Mandate From the Top: MasterCard Opens Developer Gateway to Critical Payments Tools

By John Stewart
@DTPaymentNews

Payments networks face a competitive landscape marked by rapid innovation, so the two biggest systems, Visa Inc. and MasterCard Inc., are responding by increasing the access developers have to their once tightly guarded skunk works.

The latest move comes Wednesday from MasterCard, which announced MasterCard Developers. The company is opening a gateway that gives outside developers early access to application programming interfaces for more than 25 MasterCard products and services, including key services like the Masterpass digital wallet, MasterCard Digital Enablement Services, the crucial tokenization factory for mobile payments, and MasterCard Send, the network’s person-to-person payment service.

The broader access also includes APIs for experimental products such as bot commerce and vending applications, as well as software development kits and sample code for each service. The code is available in half a dozen programming languages, MasterCard says.
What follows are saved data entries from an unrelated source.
Lemma firstCrossing_char (threshold : R) (sorted : list ScatteringData) :
  let count := firstCrossing total threshold sorted 0 0 in
  (count = O
   /\ forall j, (j < List.length sorted)%nat ->
        runningSum sorted j / total < threshold)
  \/ isFirstCrossing total sorted threshold count.
Proof.
  cbv zeta.
  destruct (firstCrossing_spec threshold sorted 0 0)
    as [[Hc Hnone] | [j [Hc [Hj [Hge Hbefore]]]]].
  - left. split; [exact Hc |]. intros j Hj.
    specialize (Hnone j Hj). rewrite Rplus_0_l in Hnone. exact Hnone.
  - right. exists j. rewrite Rplus_0_l in Hge.
    split; [exact Hc |]. split; [exact Hj |]. split; [exact Hge |].
    intros j' Hj'. specialize (Hbefore j' Hj').
    rewrite Rplus_0_l in Hbefore. exact Hbefore.
Qed.

Lemma firstCrossing_lower (threshold : R) (rest : list ScatteringData)
  (i : nat) (currentSum : R) :
  firstCrossing total threshold rest i currentSum <> O ->
  (i < firstCrossing total threshold rest i currentSum)%nat.
Proof.
  intro Hne.
  destruct (firstCrossing_spec threshold rest i currentSum)
    as [[Hc _] | [j [Hc _]]]; [contradiction | lia].
Qed.
Lemma filter_if_truthy {A} (P : A → Prop) `{!∀ x, Decision (P x)} (s : string)
    (l : list A) :
  (if truthy_str s then filter P l else l) = filter (λ x, s = "" ∨ P x) l.
Proof.
  unfold truthy_str. destruct (String.eqb_spec s "") as [->|Hne]; simpl.
  - induction l as [|x l IH]; [done|].
    rewrite filter_cons_True by by left. by rewrite <- IH.
  - apply list_filter_iff. intros x. split; [by right|]. by intros [?|?].
Qed.

(** The catalogue page lists the result of the search on its three query
    parameters, each defaulting to the empty string. *)
Lemma listings_shows_search request w :
  ∃ genres conditions,
    listings request w =
      (w, mkResponse
            (render_template
               (listings_html
                  (search_listings (db w)
                     (default "" (args request !! "q"))
                     (default "" (args request !! "genre"))
                     (default "" (args request !! "condition")))
                  genres conditions
                  (default "" (args request !! "q"))
                  (default "" (args request !! "genre"))
                  (default "" (args request !! "condition")))) []).
Proof. by eexists _, _. Qed.


(** X22: the result of the catalogue search does not depend on the case
    the query was typed in, wildcards or not. *)
Lemma search_listings_query_case db q q' genre condition :
  lower q = lower q' →
  search_listings db q genre condition = search_listings db q' genre condition.
Proof.
  intros Hcase. unfold search_listings. rewrite !filter_if_truthy.
  do 3 f_equal. apply list_filter_iff. intros l.
  assert (q = "" ↔ q' = "") as Hempty
    by (rewrite <- (lower_empty q), <- (lower_empty q'); by rewrite Hcase).
  assert (∀ column, ilike column ("%" +:+ q +:+ "%")
                    = ilike column ("%" +:+ q' +:+ "%")) as Hlike.
  { intros column. unfold ilike. by rewrite !lower_app, Hcase. }
  unfold ilike_nullable. rewrite !Hlike.
  destruct (Listing.genre l); simpl; rewrite ?Hlike; tauto.
Qed.

(** The listings come newest first. *)
Lemma search_listings_sorted db q genre condition :
  StronglySorted (λ l1 l2, Listing.created_at l2 ≤ Listing.created_at l1)
    (search_listings db q genre condition).
Proof.
  unfold search_listings, order_by_desc.
  apply (StronglySorted_merge_sort (flip (col_le Listing.created_at))).
Qed.

(** ** Runs of the application *)

Lemma run_steps {werkzeug : Werkzeug} requests w : rtc step w (run requests w).
Proof.
  revert w. induction requests as [|request requests IH]; intros w; simpl.
  - done.
  - eapply rtc_l; [apply step_request|apply IH].
Qed.

Lemma reachable_run {werkzeug : Werkzeug} requests : reachable (run requests initial_world).
Proof. apply run_steps. Qed.

(** ** Every persisted message has content *)

(** C5, as the code has it: in every world the application can reach, each
    message in the table has non-empty content.  (The views test the
    content for emptiness only; they do not trim it.) *)
Theorem persisted_messages_have_content {werkzeug : Werkzeug} w :
  reachable w → messages_have_content w.
Proof.
  unfold reachable. intros Hrun.
  eapply (rtc_ind_r (λ w, messages_have_content w)); [| |exact Hrun].
  - apply Forall_nil_2.
  - intros w1 w2 _ Hstep IH.
    eapply db_effect_messages; [by apply step_effect|done].
Qed.

Lemma persisted_messages_have_content_witness :
  reachable (werkzeug := plain_hash) blank_world
  ∧ messages_have_content blank_world.
Proof.
  split.
  - apply reachable_run.
  - apply (persisted_messages_have_content (werkzeug := plain_hash) blank_world).
    apply reachable_run.
Defined.
(** [item] on any integer literal [N]: when [2^32 <= N <= 2^53], lodash
    [times] returns [MAX_ARRAY_LENGTH] placeholders and [fields.push]
    throws; for every other [N] the open tuple row ends with the field
    [N-1] typed by the result variable, and every field before it is a
    placeholder [i: tup_X_i] for some [0 <= i < N-1]. *)
Theorem item_row_shape id tup tupType iid N it X :
  (~ (MAX_ARRAY_LENGTH <= N - 1 <= MAX_SAFE_INTEGER)%Z
   /\ exists pre,
     specialConstraints pr "item" id [(tup, tupType); (QInt iid N, it)] X
       = Ok (Right [CEq tupType
              (TTup (RRow (pre ++ [(string_of_Z (N - 1), TVar X)])%list
                          (RVar ("tail_" ++ X)))) id])
     /\ Forall (fun f => exists i, (0 <= i < N - 1)%Z
                  /\ f = (string_of_Z i, TVar ("tup_" ++ X ++ "_" ++ string_of_Z i))) pre)
  \/ ((MAX_ARRAY_LENGTH <= N - 1 <= MAX_SAFE_INTEGER)%Z
      /\ specialConstraints pr "item" id [(tup, tupType); (QInt iid N, it)] X = Thrown).
Proof.
  unfold specialConstraints; simpl. unfold itemConstraints, js_bind; simpl.
  unfold js_push. rewrite times_push_room.
  destruct (Z.leb_spec MAX_ARRAY_LENGTH (N - 1));
    destruct (Z.leb_spec (N - 1) MAX_SAFE_INTEGER); simpl;
    [right; split; [lia | reflexivity] | left; split; [lia|] ..].
  all: eexists; split; [reflexivity|].
  all: unfold times; apply Forall_forall; intros f Hf;
    apply in_map_iff in Hf as (i & <- & Hi); apply in_zseq in Hi;
    destruct (times_count_bound (N - 1)) as [_ [Hc|Hc]]; exists i; split; auto; lia.
Qed.

(** [item] on an integer literal [1 <= N <= 2^32 - 1]: the open tuple row
    has [N] fields with pairwise distinct names, and the type variables it
    uses ([tail_X], the placeholders [tup_X_i] and [X]) are pairwise
    distinct. *)
Theorem item_row_names_distinct id tup tupType iid N it X
  (H1 : (1 <= N)%Z) (H2 : (N - 1 < MAX_ARRAY_LENGTH)%Z) :
  exists fs,
    specialConstraints pr "item" id [(tup, tupType); (QInt iid N, it)] X
      = Ok (Right [CEq tupType (TTup (RRow fs (RVar ("tail_" ++ X)))) id])
    /\ length fs = Z.to_nat N
    /\ NoDup (map fst fs)
    /\ NoDup (("tail_" ++ X) :: flat_map type_var_names (map snd fs)).
Proof.
  eexists. split; [apply item_constraints_within_array_limit; lia|].
  remember (Z.to_nat (N - 1)) as k eqn:Hk.
  assert (HN : (N - 1)%Z = Z.of_nat k) by lia. rewrite HN, zseq_nat.
  rewrite map_map, !map_app, map_map. simpl.
  split; [|split].
  - rewrite length_app, length_map, length_seq. simpl. lia.
  - replace [string_of_Z (Z.of_nat k)] with (map (fun i => string_of_Z (Z.of_nat i)) [k])
      by reflexivity.
    rewrite <- map_app, <- seq_S.
    apply NoDup_map_on; [|apply seq_NoDup].
    intros x y _ _. apply string_of_nat_injective.
  - rewrite flat_map_app, flat_map_placeholders. simpl.
    assert (HX : forall i, "tup_" ++ X ++ "_" ++ string_of_Z (Z.of_nat i) <> X).
    { intros i Heq. apply (f_equal String.length) in Heq.
      rewrite !str_length_app in Heq. simpl in Heq. lia. }
    constructor.
    + rewrite in_app_iff. intros [Hin|[Hin|[]]].
      * apply in_map_iff in Hin as (i & Hi & _). discriminate Hi.
      * apply (f_equal String.length) in Hin.
        simpl in Hin. lia.
    + apply NoDup_app_single.
      * apply NoDup_map_on; [|apply seq_NoDup].
        intros x y _ _ Hxy. apply string_of_nat_injective.
        injection Hxy as Hxy. apply str_app_inj_l in Hxy.
        now injection Hxy.
      * intros Hin. apply in_map_iff in Hin as (i & Hi & _). now apply (HX i).
Qed.

End Extras.

Lemma concat_app_nonempty (sep : string) (l1 l2 : list string) :
  l1 <> [] -> l2 <> [] ->
  String.concat sep (l1 ++ l2) = String.concat sep l1 ++ sep ++ String.concat sep l2.
Proof.
  intros H1 H2. induction l1 as [|x [|y r] IH]; [contradiction| |].
  - simpl. destruct l2; [contradiction|reflexivity].
  - change ((x :: y :: r) ++ l2)%list with (x :: ((y :: r) ++ l2))%list.
    change (String.concat sep (x :: ((y :: r) ++ l2))%list)
      with (x ++ sep ++ String.concat sep ((y :: r) ++ l2)%list).
    rewrite IH by discriminate.
    change (String.concat sep (x :: y :: r)) with (x ++ sep ++ String.concat sep (y :: r)).
    now rewrite !str_app_assoc.
Qed.

Lemma filter_nil_forallb (ps : list ((QuintEx * QuintType) * (QuintEx * QuintType))) :
  filter (fun k => negb (is_str_lit k)) (map (fun p => fst (fst p)) ps) = []
  <-> forallb (fun p => is_str_lit (fst (fst p))) ps = true.
Proof.
  induction ps as [|p ps IH]; simpl; [tauto|].
  destruct (is_str_lit (fst (fst p))); simpl; [exact IH|].
  split; discriminate.
Qed.

Lemma lefts_Forall {L R} (P : L -> Prop) (vs : list (Either L R)) :
  Forall (fun v => match v with Left l => P l | Right _ => True end) vs ->
  Forall P (lefts vs).
Proof.
  induction vs as [|[l|r] vs IH]; intros H; simpl; [constructor| |];
    inversion H; subst; auto.
Qed.

Section Extras2.

Variable pr : QuintEx -> string.

Lemma rec_field_errors args (cs : list (list (QuintEx * QuintType))) vs :
  js_map (recordConstructorField pr args) cs = Ok vs ->
  Forall (fun v => match v with
                   | Left t => location t = "Generating record constraints for " ++ argsToString pr args
                               /\ children t = []
                   | Right _ => True
                   end) vs.
Proof.
  revert vs; induction cs as [|c cs IH]; intros vs H; simpl in H.
  - injection H as <-. constructor.
  - unfold js_bind at 1 in H. destruct (recordConstructorField pr args c) as [v|] eqn:Ec;
      [|discriminate].
    unfold js_bind in H. destruct (js_map (recordConstructorField pr args) cs) as [ws|];
      [|discriminate].
    injection H as <-. constructor; [|apply IH; reflexivity].
    unfold recordConstructorField, js_bind, js_index in Ec.
    destruct (nth_error c 0); [|discriminate]. destruct (nth_error c 1); [|discriminate].
    destruct (fst p); injection Ec as <-; auto.
Qed.
(** * Tool pipeline and turn executor of the PDLC agents

    A shallow embedding of
    - [src/agents/python/agents/sde_agent/agent.py]   (module [SdeAgent]),
    - [src/agents/implementation/agent_builder/agent.py] (module [AgentBuilder]),
    - [src/agents/implementation/coordinator_agent/agent.py] (module [CoordinatorAgent]).

    The tools are Python functions over module-level sets and over dict
    objects that they receive by reference.  They are embedded in a small
    state monad over the module globals and a heap of dict objects; the
    outcome of [random.randint] is an explicit argument. *)

From stdpp Require Import base strings gmap list pretty.
From Stdlib Require Import ZArith Lia.

Local Open Scope Z_scope.
Set Warnings "-register-all,-clear-no-such-hyp".

(** ** The fragment of Python the agents use *)
Module Py.

(** Data carried by a dict: the JSON fragment of Python values (no floats).
    A [string] is read as a sequence of code points below 256. *)
Inductive data : Type :=
| DNone
| DBool (b : bool)
| DInt (n : Z)
| DStr (s : string)
| DList (l : list data)
| DDict (d : list (string * data)).

(** The content of a dict object, in insertion order. *)
Abbreviation dict := (list (string * data)) (only parsing).

(** Dict objects live on a heap and are named by their index. *)
Abbreviation loc := nat (only parsing).
Abbreviation heap := (list dict) (only parsing).

(** An entry of a dict built by a tool: plain data, or a reference to a
    dict object that somebody else also holds. *)
Inductive value : Type :=
| Data (d : data)
| Ref (l : loc).

Definition record : Type := list (string * value).

(** [d.get(k)] *)
Fixpoint dict_lookup {A : Type} (k : string) (d : list (string * A)) : option A :=
  match d with
  | [] => None
  | (k', v) :: d' => if String.eqb k k' then Some v else dict_lookup k d'
  end.

(** [d.get(k, default)] *)
Definition dict_get {A : Type} (k : string) (default : A) (d : list (string * A)) : A :=
  match dict_lookup k d with
  | Some v => v
  | None => default
  end.

(** [d[k] = v]: an existing key keeps its place, a new key goes last. *)
Fixpoint dict_set {A : Type} (k : string) (v : A) (d : list (string * A)) : list (string * A) :=
  match d with
  | [] => [(k, v)]
  | (k', v') :: d' =>
      if String.eqb k k' then (k, v) :: d' else (k', v') :: dict_set k v d'
  end.

Definition has_key {A : Type} (k : string) (d : list (string * A)) : bool :=
  match dict_lookup k d with
  | Some _ => true
  | None => false
  end.

(** *** Text of a value *)

Definition chr (n : nat) : string := String (Ascii.ascii_of_nat n) EmptyString.
Definition nl : string := chr 10.
Definition dquote : string := chr 34.
Definition squote : string := chr 39.
Definition backslash : string := chr 92.

Definition hex_digit (n : nat) : string :=
  match n with
  | 10%nat => "a" | 11%nat => "b" | 12%nat => "c"
  | 13%nat => "d" | 14%nat => "e" | 15%nat => "f"
  | _ => chr (48 + n)
  end.

Definition hex2 (n : nat) : string :=
  hex_digit (n / 16) +:+ hex_digit (n mod 16).

Definition contains_code (n : nat) (s : string) : bool :=
  existsb (fun c => Nat.eqb (Ascii.nat_of_ascii c) n) (String.list_ascii_of_string s).

Definition join (sep : string) (l : list string) : string :=
  String.concat sep l.

(** [str(n)] for an int: its decimal text. This is what the interpreter
    prints when it prints the int; the limit it puts on the number of digits
    is in [str_int_limited] below. *)
Definition str_int (n : Z) : string := pretty n.

(** One character of [repr(s)], [q] being the code of the quote in use. *)
Definition repr_char (q : nat) (c : Ascii.ascii) : string :=
  let n := Ascii.nat_of_ascii c in
  if Nat.eqb n q || Nat.eqb n 92 then backslash +:+ chr n
  else if Nat.eqb n 9 then backslash +:+ "t"
  else if Nat.eqb n 10 then backslash +:+ "n"
  else if Nat.eqb n 13 then backslash +:+ "r"
  else if Nat.ltb n 32 || (Nat.leb 127 n && Nat.leb n 160) || Nat.eqb n 173
       then backslash +:+ "x" +:+ hex2 n
  else chr n.

(** [repr(s)] for a str: single quotes, unless the text has a single quote
    and no double quote. *)
Definition repr_str (s : string) : string :=
  let q := if contains_code 39 s && negb (contains_code 34 s) then 34%nat else 39%nat in
  chr q +:+ join "" (map (repr_char q) (String.list_ascii_of_string s)) +:+ chr q.

(** [repr(v)]: the text the interpreter prints when it prints [v]; its
    limits on digits and on nesting are in [repr_limited] below. *)
Fixpoint repr (v : data) : string :=
  match v with
  | DNone => "None"
  | DBool true => "True"
  | DBool false => "False"
  | DInt n => str_int n
  | DStr s => repr_str s
  | DList l => "[" +:+ join ", " (map repr l) +:+ "]"
  | DDict d =>
      "{" +:+ join ", " (map (fun kv => repr_str kv.1 +:+ ": " +:+ repr kv.2) d) +:+ "}"
  end.

(** [str(v)], which is also what an f-string field [{v}] prints. *)
Definition str (v : data) : string :=
  match v with
  | DStr s => s
  | _ => repr v
  end.

(** One character of a JSON string, as [json.dumps] escapes it
    (ensure_ascii is on by default). *)
Definition json_char (c : Ascii.ascii) : string :=
  let n := Ascii.nat_of_ascii c in
  if Nat.eqb n 34 || Nat.eqb n 92 then backslash +:+ chr n
  else if Nat.eqb n 8 then backslash +:+ "b"
  else if Nat.eqb n 9 then backslash +:+ "t"
  else if Nat.eqb n 10 then backslash +:+ "n"
  else if Nat.eqb n 12 then backslash +:+ "f"
  else if Nat.eqb n 13 then backslash +:+ "r"
  else if Nat.ltb n 32 || Nat.leb 127 n then backslash +:+ "u00" +:+ hex2 n
  else chr n.

Definition json_str (s : string) : string :=
  dquote +:+ join "" (map json_char (String.list_ascii_of_string s)) +:+ dquote.

(** [json.dumps(v)] with the default separators: the text the encoder
    gives when it gives one; its limits on digits and on nesting are in
    [json_dumps_limited] below. *)
Fixpoint json_dumps (v : data) : string :=
  match v with
  | DNone => "null"
  | DBool true => "true"
  | DBool false => "false"
  | DInt n => str_int n
  | DStr s => json_str s
  | DList l => "[" +:+ join ", " (map json_dumps l) +:+ "]"
  | DDict d =>
      "{" +:+ join ", " (map (fun kv => json_str kv.1 +:+ ": " +:+ json_dumps kv.2) d) +:+ "}"
  end.

(** Truth value of an optional text ([None] and the empty text are false). *)
Definition truthy_text (t : option string) : bool :=
  match t with
  | Some s => negb (String.eqb s "")
  | None => false
  end.

(** *** Faults and the state monad *)

Inductive exn : Type :=
| TypeError (msg : string)
| AttributeError (msg : string)
| NameError (msg : string)
| IndexError (msg : string)
| ValueError (msg : string)
| RecursionError (msg : string)
| DanglingReference (l : loc).

Inductive result (A : Type) : Type :=
| Return (a : A)
| Raise (e : exn).
Arguments Return {A} a.
Arguments Raise {A} e.

(** The state of one Python process: the globals [G] of the agent module
    and the dict objects. *)
Record world (G : Type) : Type := World { globals : G; objects : heap }.
Arguments World {G} globals objects.
Arguments globals {G} w.
Arguments objects {G} w.

(** A computation in such a process: the state survives a fault. *)
Definition M (G A : Type) : Type := world G -> result A * world G.

Definition ret {G A : Type} (a : A) : M G A := fun w => (Return a, w).

Definition bind {G A B : Type} (m : M G A) (k : A -> M G B) : M G B :=
  fun w =>
    match m w with
    | (Return a, w') => k a w'
    | (Raise e, w') => (Raise e, w')
    end.

Definition raise {G A : Type} (e : exn) : M G A := fun w => (Raise e, w).

Definition read_globals {G : Type} : M G G := fun w => (Return (globals w), w).

Definition write_globals {G : Type} (g : G) : M G unit :=
  fun w => (Return tt, World g (objects w)).

(** The content of the dict object [l]. *)
Definition deref {G : Type} (l : loc) : M G dict :=
  fun w =>
    match objects w !! l with
    | Some d => (Return d, w)
    | None => (Raise (DanglingReference l), w)
    end.

(** [l[k] = v] on the dict object [l]. *)
Definition setitem {G : Type} (l : loc) (k : string) (v : data) : M G unit :=
  fun w =>
    match objects w !! l with
    | Some d => (Return tt, World (globals w) (<[l := dict_set k v d]> (objects w)))
    | None => (Raise (DanglingReference l), w)
    end.

(** A new dict object, as the caller of a tool builds one from the
    arguments it decoded. *)
Definition alloc {G : Type} (d : dict) : M G loc :=
  fun w => (Return (length (objects w)), World (globals w) (objects w ++ [d])).

(** *** The limits of the interpreter on printing *)

(** [sys.get_int_max_str_digits()], which is 0 when the limit is off and at
    least 640 otherwise (4300 when the interpreter starts), and the number
    of levels of nesting that [repr], resp. the JSON encoder, can still enter
    at the place where a tool prints (what is left of the recursion limit
    there, at least one level while a tool runs). *)
Record limits : Type := Limits {
  max_str_digits : Z;
  repr_depth : nat;
  json_depth : nat
}.

(** An int has more digits than the limit allows. *)
Definition too_many_digits (lim : limits) (n : Z) : bool :=
  (0 <? max_str_digits lim) && (10 ^ max_str_digits lim <=? Z.abs n).

Definition digits_error (lim : limits) : exn :=
  ValueError ("Exceeds the limit (" +:+ pretty (max_str_digits lim) +:+
              " digits) for integer string conversion; " +:+
              "use sys.set_int_max_str_digits() to increase the limit").

(** [str(n)] for an int, with the limit on digits. *)
Definition str_int_limited (lim : limits) (n : Z) : result string :=
  if too_many_digits lim n then Raise (digits_error lim) else Return (str_int n).

(** The results of [f] on the elements of a list, in order, up to the
    first fault. *)
Fixpoint collect {A B : Type} (f : A -> result B) (l : list A) : result (list B) :=
  match l with
  | [] => Return []
  | x :: l' =>
      match f x with
      | Raise e => Raise e
      | Return y =>
          match collect f l' with
          | Raise e => Raise e
          | Return ys => Return (y :: ys)
          end
      end
  end.

(** [repr(v)] with [depth] levels left: every value it prints takes one
    level while it is printed, the elements of a list or dict one more. *)
Fixpoint repr_limited (lim : limits) (depth : nat) (v : data) : result string :=
  match depth with
  | O => Raise (RecursionError
                  "maximum recursion depth exceeded while getting the repr of an object")
  | S depth' =>
      match v with
      | DInt n => str_int_limited lim n
      | DList l =>
          match collect (repr_limited lim depth') l with
          | Raise e => Raise e
          | Return texts => Return ("[" +:+ join ", " texts +:+ "]")
          end
      | DDict d =>
          match collect (fun kv =>
                           match repr_limited lim depth' kv.2 with
                           | Raise e => Raise e
                           | Return t => Return (repr_str kv.1 +:+ ": " +:+ t)
                           end) d with
          | Raise e => Raise e
          | Return texts => Return ("{" +:+ join ", " texts +:+ "}")
          end
      | _ => Return (repr v)
      end
  end.

(** [str(v)] and the f-string field [{v}], with the limits: a str prints
    as it is. *)
Definition str_limited (lim : limits) (v : data) : result string :=
  match v with
  | DStr s => Return s
  | _ => repr_limited lim (repr_depth lim) v
  end.
Lemma write_record_lookup m dest r m' (i : nat) :
  layout_ok L = true →
  write_record L m dest r = Some m' →
  Z.of_nat i < dest ∨ dest + sizeofDataType L ≤ Z.of_nat i →
  m' !! i = m !! i.
Proof.
  intros Hok Hw Hapart.
  assert (Hlen : length m' = length m) by by eapply write_record_length.
  destruct (decide (i < length m)%nat) as [Hi|Hi].
  - pose proof (write_record_frame m dest r m' (Z.of_nat i) 1 Hok Hw) as Hf.
    unfold load_bytes in Hf. rewrite Hlen in Hf.
    rewrite !decide_True in Hf by lia.
    specialize (Hf ltac:(lia)). injection Hf as Hf.
    rewrite Nat2Z.id in Hf.
    apply (f_equal (λ l : list byte, l !! 0%nat)) in Hf.
    rewrite !lookup_take_lt, !lookup_drop, Nat.add_0_r in Hf by lia. done.
  - rewrite (lookup_ge_None_2 m') by lia.
    rewrite (lookup_ge_None_2 m) by lia. done.
Qed.

(** A record stays in place when another one is written clear of it. *)
Lemma record_at_preserved m dest r dest' r' m' :
  layout_ok L = true →
  record_at L m dest r →
  write_record L m dest' r' = Some m' →
  dest + sizeofDataType L ≤ dest' ∨ dest' + sizeofDataType L ≤ dest →
  record_at L m' dest r.
Proof.
  intros Hok Hat Hw Hapart. unfold record_at in *.
  pose proof (field_images_inside r Hok) as Hin.
  eapply Forall_impl; [exact (List.Forall_and Hat Hin)|].
  intros f [Hload [? ?]]. simpl in *.
  rewrite <- Hload. eapply write_record_frame; [done..|]. lia.
Qed.

End RecordFacts.

(** ** The loops *)

Section LoopFacts.
Context {F : Type} `{Scalar F} `{Stored F}.
Variable L : DataLayout.
Implicit Types (st : LoopState F) (w : World F) (m : Mem).
(** [get_by_owner]: every [TaskStatus] member is a non-empty [str], hence
  truthy, so [if status_filter:] is the test for "not None". *)
Definition get_by_owner_in (rows : list Task.t) (owner_id : Z)
  (status_filter : option TaskStatus) (skip limit : Z)
  : list Task.t * Z :=
let query := filter (fun t => Task.owner_id t = owner_id) rows in
let query :=
  match status_filter with
  | Some s => filter (fun t => Task.status t = s) query
  | None => query
  end in
let total := Orm.count query in
let tasks :=
  Orm.limit limit (Orm.offset skip
    (Orm.order_by_desc Task.created_at query)) in
(tasks, total).

(** [query.count()] binds [owner_id]; the page query binds [owner_id], the
  LIMIT and the OFFSET. *)
Definition get_by_owner (owner_id : Z) (status_filter : option TaskStatus)
  (skip limit : Z) : M (list Task.t * Z) :=
Orm.bind_params [owner_id];;
Orm.bind_params [owner_id; limit; skip];;
gets (fun db => get_by_owner_in (tasks db) owner_id status_filter skip limit).

(** [get_all]: [self.db.query(Task).offset(skip).limit(limit).all()], the
  rows in rowid order. *)
Definition get_all_in (rows : list Task.t) (skip limit : Z) : list Task.t :=
Orm.limit limit (Orm.offset skip rows).
Definition not_mkfs (c : call) : Prop :=
  match c with
  | Mkfs _ => False
  | _ => True
  end.

(** ** The invariant of the file system *)

(** The number of names bound to descriptor index [i]. *)
Definition links_to (dir : gmap string Z) (i : Z) : nat :=
  length (filter (λ kv : string * Z, kv.2 = i) (map_to_list dir)).

(** What every state reached from a fresh file system satisfies, as long as
    no [truncate] was given a negative size: names are bound to occupied
    slots, [hard_links] counts the names of a descriptor, the blocks of a
    descriptor are distinct allocated blocks that no other descriptor holds,
    and handles carry indices that are not negative. *)
Record fs_inv (s : FileSystem) : Prop := mk_fs_inv {
  inv_shape : storage_shape (block_storage s);
  inv_names : ∀ name j, directory s !! name = Some j →
      0 ≤ j ∧ ∃ dj, file_descriptors s !! Z.to_nat j = Some (Some dj);
  inv_links : ∀ n dn, file_descriptors s !! n = Some (Some dn) →
      Z.of_nat (links_to (directory s) (Z.of_nat n)) = hard_links dn;
  inv_blocks : ∀ n dn, file_descriptors s !! n = Some (Some dn) →
      NoDup (get_blocks dn)
      ∧ ∀ b, b ∈ get_blocks dn → 0 ≤ b ∧ bitmap (block_storage s) !! Z.to_nat b = Some 1;
  inv_disjoint : ∀ n n' dn dn', n ≠ n' →
      file_descriptors s !! n = Some (Some dn) →
      file_descriptors s !! n' = Some (Some dn') →
      ∀ b, b ∈ get_blocks dn → b ∉ get_blocks dn';
  inv_handles : ∀ h j off, open_files s !! h = Some (j, off) → 0 ≤ j
}.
Why open access so widely? Much of the reason has to do with speeding products to market by harnessing the programming power of thousands of outside developers, Lisa Bongiovi, MasterCard vice president for product management, digital payments and labs, tells Digital Transactions News. “It’s a chance for us to learn and co-innovate with our developers. It’s pretty awesome for us to be able to expose some of these services,” she says.

But there are deeper reasons, as well. MasterCard may be helping out developers by making faster commercialization possible, but the network benefits as well. With such broad access to cutting-edge technology, the network can shepherd new products into existence at lower cost. MasterCard Developers is “unburdening us from the cost of delivery and the cost of supporting the user experience,” notes Bongiovi. “Our developers take care of that.”

And, since the basic economics of running a transaction network hasn’t changed, faster development means more volume sooner for MasterCard. “At the end of the day, isn’t it about volume?” asks George Peabody, who follows digital payments at Glenbrook Partners, a Menlo Park, Calif.-based payments consultancy. “Here’s a way to get that done.”

With constant pressure to build volume and reduce unit costs, networks like MasterCard and Visa see wide-open developer access as an unavoidable strategy. MasterCard isn’t done exposing APIs, Bongiovi says, explaining that another five to 10 will become available by year’s end. The mandate comes from the top. “There’s a rallying cry from our CEO [Ajay Banga, MasterCard’s chief executive],” she says. “He’s mandated that all of our services take an API-first approach. We’ve got a schedule we’re working on.”

MasterCard first opened a limited range of its APIs to developers six years ago, following a similar move by PayPal Holdings Inc., which was then part of eBay Inc. What’s different this time is that the network is throwing in a wide range of SDKs and sample code to smooth things out for programmers, Bongiovi says. “There’s clear developer documentation,” she says. “We’re giving developers a leg up here.”

These lessons aren’t lost on Visa. MasterCard’s bigger rival in February opened its own developer gateway, exposing some 155 closely held APIs, including those for such services as Visa Checkout, Visa Alerts, and Visa Direct, a person-to-person payments app. The gateway also features a so-called sandbox that will let developers test new apps before releasing them into the marketplace.

What the world’s biggest payments brands are recognizing, above all else, is the centrality of the developer as the business ushers in highly tech-dependent services like mobile payments and payments through an Internet of things. “Six years ago was the beginning of the shift toward the developer being the decision-maker,” says Peabody. “Now the developer is in the driver’s seat.”